According to the Society for Professional Journalists (SPJ), “Government officials have attempted to jail and even bankrupt journalists to force them to reveal their sources or information they have gathered. A study conducted by Brigham Young University law professor RonNell Andersen Jones, for example, found that in 2006 alone journalists were served with more than 7,200 subpoenas from state and local governments, and about 800 from the federal government. Some news organizations are served more than 25 times a year, and most newsroom leaders perceived a continual increase in government action to compel journalists to talk. In 2006, for example, blogger Josh Wolf of California was jailed for 226 days because he wouldn’t hand over video he shot while covering a protest.”

More than forty states have some kind of a shield law that provides some level of protection for reporters, but there is no federal shield law.

The proposed shield law as passed would provide some protections against journalists being forced to reveal their sources. However, the Feinstein-Durbin amendment passed is very problematic specifically because a shield law should cover the act of journalism, not journalists.

While Cornyn is opposed to the idea of a shield law, he made a reasonable statement during the committee meeting on the legislation:”Any carve out of particular media for protection and special treatment is in effect government licensing of legitimate media.”

Cornyn actually proposed an amendment that would have undone the Feinstein-Durbin amendment by making the “covered persons” anyone who would be covered under the clause of the Constitution that grants citizens a right to freedom of the press.

Sen. Mike Lee opposed the proposed shield legislation and said, “Because this legislation may have the effect of excluding certain persons from enjoying the added First Amendment protections the bill would provide, I cannot support it.”

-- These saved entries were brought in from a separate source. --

(* ===== verification/JsonInt.v ===== *)
(** * Integers in texts

    The decimal text of an integer is a JSON number, and [strings.TrimSpace]
    takes a line end off it. *)

From S2P Require Import Prelude GoStr Json.

Local Open Scope Z_scope.

Fixpoint all_digits (s : string) : bool := match s with "" => true | String c s => is_digit c && all_digits s end.

Lemma all_digits_mem s : (∀ c, is_digit c = false → str_mem c s = false) → all_digits s = true.
Proof.
  induction s as [|d s IH]; [done|]. intros Hs. cbn [all_digits]. apply andb_true_iff. split.
  - apply not_false_iff_true. intros Hd. specialize (Hs d Hd). cbn in Hs. by rewrite Ascii.eqb_refl in Hs.
  - apply IH. intros c Hc. specialize (Hs c Hc). cbn in Hs. by apply orb_false_iff in Hs as [_ ?].
Qed.

Lemma dec_digits_all fuel n : all_digits (dec_digits fuel n "") = true.
Proof. apply all_digits_mem. intros c Hc. by rewrite dec_digits_mem. Qed.

(** The leading digit is only zero when the number is. *)
Lemma dec_digits_lead fuel n acc : 0 < n < 10 ^ Z.of_nat fuel →
  ∃ d r, dec_digits fuel n acc = String (digit_char d) r ∧ 0 < d < 10.
Proof.
  revert n acc. induction fuel as [|fuel IH]; intros n acc Hn; [cbn in Hn; lia|].
  cbn [dec_digits]. destruct (Z.eqb_spec (n / 10) 0) as [E|E].
  - exists (n mod 10), acc. split; [done|]. dlia.
  - apply IH. rewrite Nat2Z.inj_succ, Z.pow_succ_r in Hn by lia. dlia.
Qed.

Lemma digits_app a s : all_digits a = true → (∀ c r, s = String c r → is_digit c = false) → digits (a +:+ s) = (a, s).
Proof.
  intros Ha Hs. induction a as [|c a IH].
  - cbn [String.append]. destruct s as [|c r]; [done|]. cbn. by rewrite (Hs c r).
  - cbn in Ha. apply andb_prop in Ha as [Hc Ha]. change (String c a +:+ s) with (String c (a +:+ s)). cbn [digits].
    rewrite Hc. by rewrite (IH Ha).
Qed.

Lemma delim_head s c r : delim s → s = String c r → is_digit c = false ∧ c ≠ "."%char ∧ Ascii.eqb (lower_ascii c) "e" = false.
Proof. intros Hd ->. by destruct Hd as [-> | [-> | ->]]. Qed.

(** [parse_num], after the sign. *)
Definition after_sign (sign s : string) : option (string * string) :=
  match digits s with
  | ("", _) => None
  | (String "0" (String _ _), _) => None
  | (int, s) =>
      let frac := match s with
                  | String "." s' => match digits s' with
                                     | ("", _) => None
                                     | (d, r) => Some (String "." d, r)
                                     end
                  | _ => Some ("", s)
                  end in
      match frac with
      | None => None
      | Some (frac, s) =>
          match s with
          | String c s' =>
              if Ascii.eqb (lower_ascii c) "e" then
                let '(sg, s'') := match s' with
                                  | String "+" r => ("+", r)
                                  | String "-" r => ("-", r)
                                  | _ => ("", s')
                                  end in
                match digits s'' with
                | ("", _) => None
                | (d, r) => Some (sign +:+ int +:+ frac +:+ String c (sg +:+ d), r)
                end
              else Some (sign +:+ int +:+ frac, s)
          | "" => Some (sign +:+ int +:+ frac, s)
          end
      end
  end.

Lemma parse_num_after s : parse_num s = match s with String "-" s => after_sign "-" s | _ => after_sign "" s end.
Proof. unfold parse_num. destruct s as [|c s]; [done|]. by destruct c as [[] [] [] [] [] [] [] []]. Qed.

(** A run of digits without a leading zero, after an optional sign. *)
Lemma parse_num_digits d s : all_digits d = true → d ≠ "" → (∀ c r, d ≠ String "0" (String c r)) → delim s →
  parse_num (d +:+ s) = Some (d, s) ∧ parse_num (String "-" (d +:+ s)) = Some (String "-" d, s).
Proof.
  intros Hd Hn H0 Hs.
  assert (digits (d +:+ s) = (d, s)) as E by (apply digits_app; [done|]; intros c r Hc; by eapply delim_head).
  assert (∀ sign, after_sign sign (d +:+ s) = Some (sign +:+ d, s)) as Hafter.
  { intros sign. unfold after_sign. rewrite E. clear E. destruct d as [|c d]; [done|].
    assert (sign +:+ String c d = sign +:+ String c d +:+ "") as -> by (by rewrite str_app_nil_r).
    destruct s as [|e r]; [|destruct Hs as [-> | [-> | ->]]];
      (destruct (decide (c = "0"%char)) as [->|Hc]; [destruct d as [|e' d]; [done|by destruct (H0 e' d)]|]);
      by destruct c as [[] [] [] [] [] [] [] []]. }
  split; rewrite parse_num_after; [|by rewrite Hafter].
  destruct d as [|c d]; [done|]. change (String c d +:+ s) with (String c (d +:+ s)).
  cbn in Hd. apply andb_prop in Hd as [Hd _]. specialize (Hafter ""). change (String c d +:+ s) with (String c (d +:+ s)) in Hafter.
  by destruct c as [[] [] [] [] [] [] [] []].
Qed.

(** The decimal text of an integer is a JSON number. *)
Lemma lit_ok_int n : lit_ok (format_int n).
Proof.
  assert (∀ m, 0 ≤ m → let d := dec_digits (S (Z.to_nat (Z.log2 m))) m "" in
            all_digits d = true ∧ d ≠ "" ∧ ∀ c r, d ≠ String "0" (String c r)) as Hd.
  { intros m Hm d. split_and!; [apply dec_digits_all|apply dec_digits_nonempty|]. intros c r E.
    destruct (decide (m = 0)) as [->|Hne]; [done|].
    destruct (dec_digits_lead (S (Z.to_nat (Z.log2 m))) m "") as (x & t & E' & Hx); [pose proof (dec_fuel m); lia|].
    assert (digit_char x = "0"%char) as E0 by (unfold d in E; rewrite E in E'; congruence).
    destruct (digit_char_val x) as [_ Hv]; [lia|]. rewrite E0 in Hv. change (digit_val "0") with 0 in Hv. lia. }
  intros s Hs. unfold format_int. destruct (Z.ltb_spec n 0) as [Hn|Hn].
  - destruct (Hd (- n)) as (H1 & H2 & H3); [lia|]. split; [|by right]. by apply parse_num_digits.
  - destruct (Hd n Hn) as (H1 & H2 & H3). split; [by apply parse_num_digits|].
    destruct (dec_digits _ _ _) as [|c r]; [done|]. left. cbn in H1. by apply andb_prop in H1 as [? _].
Qed.

(** ** A line of a file *)

Lemma digit_no_space c : is_digit c = true → is_space c = false.
Proof.
  unfold is_digit, is_space. rewrite andb_true_iff, !Z.leb_le. intros Hc.
  rewrite (proj2 (Z.eqb_neq _ _)), (proj2 (Z.leb_gt _ 13)) by lia. by rewrite andb_false_r.
Qed.

Lemma trim_right_digits s t : all_digits s = true → trim_right_by is_space t = "" → trim_right_by is_space (s +:+ t) = s.
Proof.
  intros Hs Ht. induction s as [|c s IH]; [done|]. cbn in Hs. apply andb_prop in Hs as [Hc Hs].
  change (String c s +:+ t) with (String c (s +:+ t)). cbn [trim_right_by]. rewrite IH by done.
  destruct s; [by rewrite digit_no_space|done].
Qed.

Lemma trim_space_line n : 0 ≤ n → trim_space (format_int n +:+ String "010" "") = format_int n.
Proof.
  intros Hn. unfold format_int. rewrite (proj2 (Z.ltb_ge _ _)) by lia. unfold trim_space.
  pose proof (dec_digits_all (S (Z.to_nat (Z.log2 n))) n) as Hd.
  destruct (dec_digits_head (Z.to_nat (Z.log2 n)) n "") as (c & r & E & Hc). rewrite E in *.
  change (String c r +:+ String "010" "") with (String c (r +:+ String "010" "")). cbn [trim_left_by].
  rewrite digit_no_space by done. change (String c (r +:+ String "010" "")) with (String c r +:+ String "010" "").
  by apply trim_right_digits.
Qed.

It would not protect “citizen bloggers,” because, as Durbin argued, “If you open the door to anyone who blogs, you have opened the door in terms of national security and safety far wider than I think it should be.”

Feinstein made it clear she could not support a bill “if anybody who sits down and goes out on a blog is suddenly a journalist.” She said, “Otherwise, it’s open sesame. Anybody can say anything with no background, no integrity. If a Snowden were to sit down and write this stuff, he’d have a privilege and I’m not gonna go there.”—which is not true at all.

Former National Security Agency contractor Edward Snowden or anyone like him would not be protected. He would be publishing classified information without authorization and, as a government contractor, would be subject to the same charges and prosecution that led him to flee the United States in the first place.

As a media coalition wrote to Judiciary Committee Chairman, Sen. Patrick Leahy, in support of the proposed shield legislation:

The bill would circumscribe this privilege in those limited cases where a journalist has confidential information that would prevent an act of terrorism or other future significant harm to national security, an exception whose limited nature needs to be underscored in the legislative history. The bill does not create new procedures in federal court. The Act would simply provide judges with clear standards for reviewing a motion to quash a subpoena or other compulsory process, which is a common procedure within the judicial system.